BERN (Reuters) - Footballers are being pushed to the limit as competition organisers try to squeeze the usual number of fixtures into a shorter period of time in the wake of the COVID-19 stoppage.
Yet, while club coaches and players protest, neither continental federations nor domestic leagues are willing to cut down the number of games being played to relieve the mental and physical stress on the sport’s main actors.
“Everybody recognises the problems but taking action is very slow,” FIFPRO general secretary Jonas Baer-Hoffmann told Reuters.
The last European season only finished in mid-August and this season started in mid-September, around one month later than usual.
The Champions League group stage, featuring six match days, is being played over eight weeks instead of the usual three months while, in Europe, the September, October and November international breaks have featured three matches each instead of two.
“Too many games, impossible to recover, when you know that this year is a weird one (Covid). No proper time off, (personally I had only eight days off) no proper pre-season and (then) the crazy schedule,” said Zenit St Petersburg and Croatia defender Dejan Lovren on Twitter.
On Sunday, Italy were without 20 players due to either injury, fatigue or COVID-19 related issues when they hosted Poland in the Nations League.
Back in March, there was a remarkable show of solidarity as UEFA agreed to postpone Euro 2020 for one year to allow the domestic seasons to take priority.
However, such goodwill has long since dried up. Inter Milan were involved in an angry exchange with the Chilean national team last week with the two blaming each other over injuries to Alexis Sanchez.
“The player has encountered a physical problem in almost all of his call-ups to his national team,” said Inter after Chile coach Reinaldo Rueda complained that the Serie A club did not look after him “as well as we do.”
International matches are a soft target when it comes to discussing which games should be cut.
But try suggesting that to North Macedonia and Scotland after their dramatic Euro 2020 qualification, or Comoros Islands and Equatorial Guinea after remarkable upsets in Africa Cup of Nations qualifying.

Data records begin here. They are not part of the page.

(* ===== verification/ServerMachine.v ===== *)
(** The confirmed server state machine, apdu/state_machine_server.go: the
    reassembly of a segmented request, the response, and the transmission of
    a segmented ComplexACK in windows.

    The variables of the Go struct are fields of one record with the state;
    the mutex serialises [Handle] and is not modelled.  [slices.Clone] is the
    list.  The request buffer is nil in Go exactly when it is empty: it is
    only appended to, or cut to length 0 before the first segment. *)

From S2P Require Import Prelude GoSlice Errors ApduCodec Machine.

Record confirmedServerMachineConfig : Set := mkServerConfig {
  SCfg_invokeID : Z;
  SCfg_serviceChoice : Z;
  SCfg_requesterSegmentation : SegmentationSupport;
  SCfg_requesterMaxSegmentsAccepted : Z;
  SCfg_requesterMaxAPDUSizeAccepted : Z;
  SCfg_segmentation : SegmentationSupport;
  SCfg_preferredWindowSize : Z;
  SCfg_maxSegmentDuplicates : Z;
  SCfg_maxRetries : Z;
  SCfg_maxAPDUSizeAccepted : Z;
  SCfg_requestPayloadLength : Z }.

Record confirmedServerMachine : Set := mkServer {
  Srv_state : machineState;
  Srv_invokeID : Z;
  Srv_serviceChoice : Z;
  requesterSegmentation : SegmentationSupport;
  requesterMaxSegmentsAccepted : Z;
  requesterMaxAPDUSizeAccepted : Z;
  Srv_segmentation : SegmentationSupport;
  preferredWindowSize : Z;
  Srv_maxAPDUSizeAccepted : Z;
  Srv_requestPayloadLength : Z;
  responsePayload : bytes;
  responsePayloadOffset : Z;
  responseNextOffset : Z;
  responsePayloadLength : Z;
  responsePDUType : Z;
  responsePDUTypeSet : bool;
  segmentBuffer : bytes;
  receivedInCurrentWindow : Z;
  segmented : segmentedTransactionVariables }.

(** Assignments to fields. *)
Definition set_srv_state v (m : confirmedServerMachine) :=
  mkServer v (Srv_invokeID m) (Srv_serviceChoice m) (requesterSegmentation m)
    (requesterMaxSegmentsAccepted m) (requesterMaxAPDUSizeAccepted m) (Srv_segmentation m)
    (preferredWindowSize m) (Srv_maxAPDUSizeAccepted m) (Srv_requestPayloadLength m)
    (responsePayload m) (responsePayloadOffset m) (responseNextOffset m)
    (responsePayloadLength m) (responsePDUType m) (responsePDUTypeSet m) (segmentBuffer m)
    (receivedInCurrentWindow m) (segmented m).
Definition set_responsePayload v (m : confirmedServerMachine) :=
  mkServer (Srv_state m) (Srv_invokeID m) (Srv_serviceChoice m) (requesterSegmentation m)
    (requesterMaxSegmentsAccepted m) (requesterMaxAPDUSizeAccepted m) (Srv_segmentation m)
    (preferredWindowSize m) (Srv_maxAPDUSizeAccepted m) (Srv_requestPayloadLength m) v
    (responsePayloadOffset m) (responseNextOffset m) (responsePayloadLength m)
    (responsePDUType m) (responsePDUTypeSet m) (segmentBuffer m) (receivedInCurrentWindow m)
    (segmented m).
Definition set_responsePayloadOffset v (m : confirmedServerMachine) :=
  mkServer (Srv_state m) (Srv_invokeID m) (Srv_serviceChoice m) (requesterSegmentation m)
    (requesterMaxSegmentsAccepted m) (requesterMaxAPDUSizeAccepted m) (Srv_segmentation m)
    (preferredWindowSize m) (Srv_maxAPDUSizeAccepted m) (Srv_requestPayloadLength m)
    (responsePayload m) v (responseNextOffset m) (responsePayloadLength m) (responsePDUType
    m) (responsePDUTypeSet m) (segmentBuffer m) (receivedInCurrentWindow m) (segmented m).
Definition set_responseNextOffset v (m : confirmedServerMachine) :=
  mkServer (Srv_state m) (Srv_invokeID m) (Srv_serviceChoice m) (requesterSegmentation m)
    (requesterMaxSegmentsAccepted m) (requesterMaxAPDUSizeAccepted m) (Srv_segmentation m)
    (preferredWindowSize m) (Srv_maxAPDUSizeAccepted m) (Srv_requestPayloadLength m)
    (responsePayload m) (responsePayloadOffset m) v (responsePayloadLength m)
    (responsePDUType m) (responsePDUTypeSet m) (segmentBuffer m) (receivedInCurrentWindow m)
    (segmented m).
Definition set_segmentBuffer v (m : confirmedServerMachine) :=
  mkServer (Srv_state m) (Srv_invokeID m) (Srv_serviceChoice m) (requesterSegmentation m)
    (requesterMaxSegmentsAccepted m) (requesterMaxAPDUSizeAccepted m) (Srv_segmentation m)
    (preferredWindowSize m) (Srv_maxAPDUSizeAccepted m) (Srv_requestPayloadLength m)
    (responsePayload m) (responsePayloadOffset m) (responseNextOffset m)
    (responsePayloadLength m) (responsePDUType m) (responsePDUTypeSet m) v
    (receivedInCurrentWindow m) (segmented m).
Definition set_receivedInCurrentWindow v (m : confirmedServerMachine) :=
  mkServer (Srv_state m) (Srv_invokeID m) (Srv_serviceChoice m) (requesterSegmentation m)
    (requesterMaxSegmentsAccepted m) (requesterMaxAPDUSizeAccepted m) (Srv_segmentation m)
    (preferredWindowSize m) (Srv_maxAPDUSizeAccepted m) (Srv_requestPayloadLength m)
    (responsePayload m) (responsePayloadOffset m) (responseNextOffset m)
    (responsePayloadLength m) (responsePDUType m) (responsePDUTypeSet m) (segmentBuffer m) v
    (segmented m).
Definition set_segmented v (m : confirmedServerMachine) :=
  mkServer (Srv_state m) (Srv_invokeID m) (Srv_serviceChoice m) (requesterSegmentation m)
    (requesterMaxSegmentsAccepted m) (requesterMaxAPDUSizeAccepted m) (Srv_segmentation m)
    (preferredWindowSize m) (Srv_maxAPDUSizeAccepted m) (Srv_requestPayloadLength m)
    (responsePayload m) (responsePayloadOffset m) (responseNextOffset m)
    (responsePayloadLength m) (responsePDUType m) (responsePDUTypeSet m) (segmentBuffer m)
    (receivedInCurrentWindow m) v.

“Many players want to play for their country, as long as it’s safe,” said Baer-Hoffmann.
Replacing the Champions League group stage with two-leg knockout ties would have removed four match days from the calendar but the idea was never even contemplated. UEFA did not reply to a request for comment.
“Coaches and players are realising that not taking the health of players seriously does cost them from a sporting and commercial perspective,” said Baer-Hoffmann. “But you can’t expect that competition reform will get you there, we are not going to slash 20 games from the calendar.”
A more realistic solution would be to cap the number of matches individual players can take part in during a season and introduce rules about close season and mid-season breaks.
“Competition organisers and clubs need to come together and talk about load management,” he said. “This means managed breaks and a maximum number of games for players.”
An ideal number of matches per season could be “somewhere in the fifties,” he said. “I think that would make a huge difference because we know some players are in the 70s.”
That could also open up new opportunities for players.
“Squad management in the clubs is changing,” he said. “If you are one of those elite clubs, you will need a deeper squad and that means more players and that in turn means more high quality jobs, which is a positive.”